Nos anos 90, o filme Trainspotting – Sem Limites, de Danny Boyle – também adaptado a partir de um espetacular romance escrito por Irvine Welsh – exemplifica a falta de esperança do fim do milênio de jovens escoceses viciados em heroína. Transgressores, coletivizados, marginalizados, porém dotados de uma consciência de sua situação desesperançosa – sem, contudo, saber o que fazer para mudar o status quo — eles são pouco habituados à violência, ainda que extremamente autodestrutivos.

Chegamos, então, à obra de Palahniuk. A evolução na iconoclastia representada por Tyler Durden é o esboço de ideologia e consciência passíveis de se transformar em uma revolução das massas. Essa revolução, porém, nada tem de agradável e permanecem os resquícios autodestrutivos de Trainspotting (ao invés das drogas, a luta), que se estendem no plano físico à toda a sociedade, fadada à ruína caso os planos do Projeto Caos descritos na obra fossem concretizados.

Por último, há a figura de V, o anarquista vestido com a máscara de Guy Fawkes em V de Vingança. Ao colocar parte da responsabilidade de seus planos nas mãos de Evey Harmond (jovem interpretada por Natalie Portman no filme), V revela a última característica a ser observada nos jovens iconoclastas que o tornaram tão estimada figura nas revoluções dos últimos anos: a delegação de poder de ação direta para o povo. Não só marginalizado, coletivizado e consciente de sua condição, V preocupa-se também com o bem-estar social e a igualdade entre os homens, demonstrado ao insurgir-se contra a ideia de Larkhil, a instituição fictícia que torturava as mesmas minorias perseguidas pelo nazismo. O poder está com o coletivo e há uma saída para o autoritarismo.

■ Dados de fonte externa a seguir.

Lemma condition_countdown rt id c n : forall st e o,
  cursor_valid st ->
  Entities st !! id = Some e ->
  Conditions e !! c = o ->
  (forall d, o = Some d -> 0 < d <= GoInt.max_int) ->
  exists st' outs e',
    next_turns_log rt n st = Some (st', outs)
    /\ length outs = n
    /\ Entities st' !! id = Some e'
    /\ Conditions e' !! c = o ≫= countdown (turns_taken id outs).
Proof.
  induction n as [|n IH]; intros st e o Hvalid He Hc Ho; cbn [next_turns_log].
  - exists st, [], e. split; [done|]. split; [done|]. split; [done|].
    rewrite Hc. destruct o as [d|]; [|done]. simpl. unfold countdown.
    change (turns_taken id []) with 0. rewrite decide_True by (apply Ho; done).
    f_equal. lia.
  - destruct (next_turn_valid_form rt st Hvalid)
      as (currentID & current & Hidx & Hcur & Hcall).
    destruct (next_turn_step rt st Hvalid) as (st1 & out1 & Hcall1 & Hvalid1 & _).
    rewrite Hcall in Hcall1. injection Hcall1 as Hst1 Hout1.
    rewrite Hcall. rewrite Hst1.
    set (e1 := if decide (currentID = id) then startOfTurn e else e).
    set (o1 := if decide (currentID = id) then o ≫= tick else o).
    assert (He1 : Entities st1 !! id = Some e1).
    { rewrite <- Hst1, store_lookup, advanceTurn_entities. subst e1.
      destruct (decide (currentID = id)) as [->|]; [|done].
      by replace current with e by congruence. }
    assert (Hc1 : Conditions e1 !! c = o1).
    { subst e1 o1. destruct (decide (currentID = id)); [|done].
      destruct (startOfTurn_fields e) as (_ & _ & _ & _ & ->).
      by rewrite lookup_omap, Hc. }
    assert (Ho1 : forall d, o1 = Some d -> 0 < d <= GoInt.max_int).
    { subst o1. destruct (decide (currentID = id)); [|done].
      intros d Hd. destruct o as [d0|]; [|done]. simpl in Hd.
      specialize (Ho d0 eq_refl).
      destruct (decide (d0 = 1)) as [->|]; [done|].
      destruct tick_cases as (Hdec & _). rewrite Hdec in Hd by lia.
      injection Hd as <-. lia. }
    destruct (IH st1 e1 o1 Hvalid1 He1 Hc1 Ho1)
      as (st' & outs & e' & -> & Hlen & He' & Hc').
    exists st', (out1 :: outs), e'. rewrite Hout1.
    split; [done|]. split; [simpl; lia|]. split; [done|].
    rewrite Hc', turns_taken_cons. rewrite <- Hout1. cbn.
    pose proof (turns_taken_nonneg id outs) as Hk.
    subst o1. destruct (decide (currentID = id)) as [Heq|Hne]; [|done].
    destruct o as [d0|]; [|done]. simpl. specialize (Ho d0 eq_refl).
    destruct (decide (d0 = 1)) as [->|Hd0].
    + simpl. unfold countdown. by rewrite decide_False by lia.
    + destruct tick_cases as (Hdec & _). rewrite Hdec by lia. simpl.
      unfold countdown.
      destruct (decide (turns_taken id outs < d0 - 1)).
      * rewrite decide_True by lia. f_equal. lia.
      * by rewrite decide_False by lia.
Qed.

(** X12: a condition with a positive duration D on an entity expires
    with the D-th turn of that entity and not before. After any number of
    [next_turn] calls on a valid cursor, if the entity was the current one
    in k of them, the counter is D - k when k < D and the condition is
    gone when k >= D; the turns of other entities do not count. *)
Theorem condition_expires_after_its_duration (rt : Runtime) (n : nat)
    (st : CombatState) (id c : string) (e : Entity) (D : Z) :
  cursor_valid st ->
  Entities st !! id = Some e ->
  Conditions e !! c = Some D ->
  0 < D <= GoInt.max_int ->
  exists st' outs e',
    next_turns_log rt n st = Some (st', outs)
    /\ length outs = n
    /\ Entities st' !! id = Some e'
    /\ Conditions e' !! c =
         if decide (turns_taken id outs < D)
         then Some (D - turns_taken id outs) else None.
Proof.
  intros Hvalid He Hc HD.
  destruct (condition_countdown rt id c n st e (Some D) Hvalid He Hc)
    as (st' & outs & e' & Hrun & Hlen & He' & Hc').
  { by intros d [= <-]. }
  by exists st', outs, e'.
Qed.

Lemma duel_conditions_cursor_valid : cursor_valid duel_conditions.
Proof.
  do 2 apply store_cursor_valid. exact duel_cursor_valid.
Qed.

Lemma condition_expires_after_its_duration_witness :
  exists st' outs e',
    next_turns_log (runtime false 6) 4 duel_conditions = Some (st', outs)
    /\ length outs = 4%nat
    /\ Entities st' !! "B" = Some e'
    /\ Conditions e' !! "prone" =
         if decide (turns_taken "B" outs < 2)
         then Some (2 - turns_taken "B" outs) else None.
Proof.
  apply (condition_expires_after_its_duration (runtime false 6) 4
           duel_conditions "B" "prone"
           (with_Conditions (<["prone" := 2]> (<["stunned" := 3]> ∅))
              (newEntity fighter)) 2).
  - exact duel_conditions_cursor_valid.
  - vm_compute. reflexivity.
  - vm_compute. reflexivity.
  - unfold GoInt.max_int. lia.
Defined.

(** ** The turn-transition prompt *)






(** X14: the turn-transition prompt returns "combat state not
    initialized" when there is no combat state, and on a combat state
    with an empty turn order, as before any [start_combat] or after one
    with no entities, it panics on the division by the length of the turn
    order instead of returning an error. It never returns an error on a
    combat state. *)
Theorem turn_transition_prompt_edges (rt : Runtime) :
  handleTurnTransitionPrompt rt None =
    PromptError "combat state not initialized"
  /\ (forall st,
        TurnOrder st = [] ->
        handleTurnTransitionPrompt rt (Some st) =
        PromptPanic "integer divide by zero")
  /\ handleTurnTransitionPrompt rt (Some registered) =
       PromptPanic "integer divide by zero"
  /\ (forall st0,
        handleTurnTransitionPrompt rt
          (Some (final_state (handleStartCombat rt st0 (StartCombatInput.mk []))))
        = PromptPanic "integer divide by zero")
  /\ (forall st err, handleTurnTransitionPrompt rt (Some st) <> PromptError err).
Proof.
  assert (Hempty : forall st,
            TurnOrder st = [] ->
            handleTurnTransitionPrompt rt (Some st) =
            PromptPanic "integer divide by zero").
  { intros st Hst. unfold handleTurnTransitionPrompt. by rewrite Hst. }
  split; [done|]. split; [exact Hempty|]. split; [by apply Hempty|].
  split.
  - intros st0. apply Hempty. simpl.
    change (createEntities []) with (∅ : gmap string Entity).
    apply computeTurnOrder_empty.
  - intros st err. unfold handleTurnTransitionPrompt.
    destruct (_ =? _); [done|]. destruct (index _ _); [|done].
    destruct (Entities st !! _); [|done]. by destruct (promptStatus _ _ _ _).
Qed.

(** ** Sequences of calls *)

Lemma createEntities_size_le l : (size (createEntities l) <= length l)%nat.
Proof.
  induction l as [|e l IH] using rev_ind; [done|].
  rewrite createEntities_snoc, length_app. simpl.
  destruct (createEntities l !! EntityInit.ID e) as [x|] eqn:Hx.
  - rewrite map_size_insert_Some by (by eexists). lia.
  - rewrite map_size_insert_None by done. lia.
Qed.

Lemma createEntities_nonempty l : l <> [] -> (1 <= size (createEntities l))%nat.
Proof.
  destruct l as [|e l] using rev_ind; [done|]. intros _.
  rewrite createEntities_snoc.
  assert (size (<[EntityInit.ID e := newEntity e]> (createEntities l)) <> 0%nat).
  { apply (map_size_ne_0_lookup_2 _ (EntityInit.ID e)).
    rewrite lookup_insert_eq. by eexists. }
  lia.
Qed.

Lemma handlers_never_panic rt st req :
  request_entity req <> None -> is_panic (call_tool rt st req) = false.
Proof.
  destruct req as [i| |i|i|i|i|i|i]; simpl; try done; intros _.
  - unfold handleApplyDamage.
    destruct (Entities st !! _) as [e|]; [|done].
    by destruct (Resources e !! "resistances").
  - unfold handleApplyHealing. by destruct (Entities st !! _).
  - unfold handleAddCondition. by destruct (Entities st !! _).
  - unfold handleSavingThrow.
    destruct (Entities st !! _) as [e|]; [|done]. by destruct (negb _ && _).
  - unfold handleLegendaryAction.
    destruct (Entities st !! _) as [e|]; [|done]. by destruct (_ <? _).
  - unfold handleTrackResource. by destruct (Entities st !! _).
Qed.

(** One call on a valid cursor does not panic and leaves a valid cursor,
    if a [start_combat] it makes brings an entity. *)
Lemma call_keeps_cursor_valid rt st req :
  cursor_valid st -> brings_entities (rt, req) ->
  is_panic (call_tool rt st req) = false
  /\ cursor_valid (final_state (call_tool rt st req)).
Proof.
  intros Hvalid Hreq.
  destruct (request_entity req) as [id|] eqn:Hid.
  - split; [apply handlers_never_panic; by rewrite Hid|].
    destruct (call_tool_writes_one rt st req id Hid) as [->|(e & e' & _ & ->)];
      [done | by apply store_cursor_valid].
  - destruct req as [i| | | | | | |]; try discriminate.
    + split; [done|]. cbn [call_tool]. rewrite final_state_map.
      destruct Hreq as [Hne Hlen]. simpl in Hne, Hlen.
      apply start_combat_cursor_valid; simpl.
      * rewrite computeTurnOrder_length. by apply createEntities_nonempty.
      * unfold len in *. rewrite computeTurnOrder_length.
        pose proof (createEntities_size_le (StartCombatInput.Entities i)). lia.
    + cbn [call_tool].
      destruct (next_turn_step rt st Hvalid) as (st' & out & -> & Hvalid' & _).
      by split.
Qed.

(** X15: once the cursor is valid, as it is after a [start_combat] that
    brings at least one entity, no call panics, whatever the requests and
    their inputs and in whatever order they come, as long as every later
    [start_combat] brings at least one entity too; in particular
    [next_turn] always finds a current entity. The cursor is valid after
    every call. *)
Theorem started_encounter_never_panics (calls : list (Runtime * request)) :
  (forall rt st0 i,
     brings_entities (rt, start_combat i) ->
     cursor_valid (final_state (call_tool rt st0 (start_combat i))))
  /\ (forall st,
        cursor_valid st ->
        Forall brings_entities calls ->
        Forall (fun o => is_panic o = false) (run calls st)
        /\ Forall (fun o => cursor_valid (final_state o)) (run calls st)
        /\ cursor_valid (run_state calls st)
        /\ length (run calls st) = length calls).
Proof.
  split.
  - intros rt st0 i [Hne Hlen]. simpl in Hne, Hlen.
    cbn [call_tool]. rewrite final_state_map.
    apply start_combat_cursor_valid; simpl.
    + rewrite computeTurnOrder_length. by apply createEntities_nonempty.
    + unfold len in *. rewrite computeTurnOrder_length.
      pose proof (createEntities_size_le (StartCombatInput.Entities i)). lia.
  - induction calls as [|[rt req] calls IH]; intros st Hvalid Hcalls.
    + simpl. split; [constructor|]. split; [constructor|]. by split.
    + apply Forall_cons in Hcalls as [Hcall Hcalls].
      destruct (call_keeps_cursor_valid rt st req Hvalid Hcall) as [Hp Hv].
      destruct (IH _ Hv Hcalls) as (H1 & H2 & H3 & H4).
      cbn [run run_state fold_left].
      split; [by constructor|]. split; [by constructor|].
      split; [exact H3|]. simpl. by rewrite H4.
Qed.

É, pois, a formação de uma ideologia ou aplicação prática do descontentamento, parte da fórmula para se criar um rebelde icônico – que se difere de personagens apolíticos e reativos, como os do diretor Quentin Tarantino. Porém, o maior desafio da representatividade dessas figuras para a geração da revolução do sofá certamente será transformar o discurso em atitudes concretas. Será esse o papel transformador da arte? Fica a pergunta.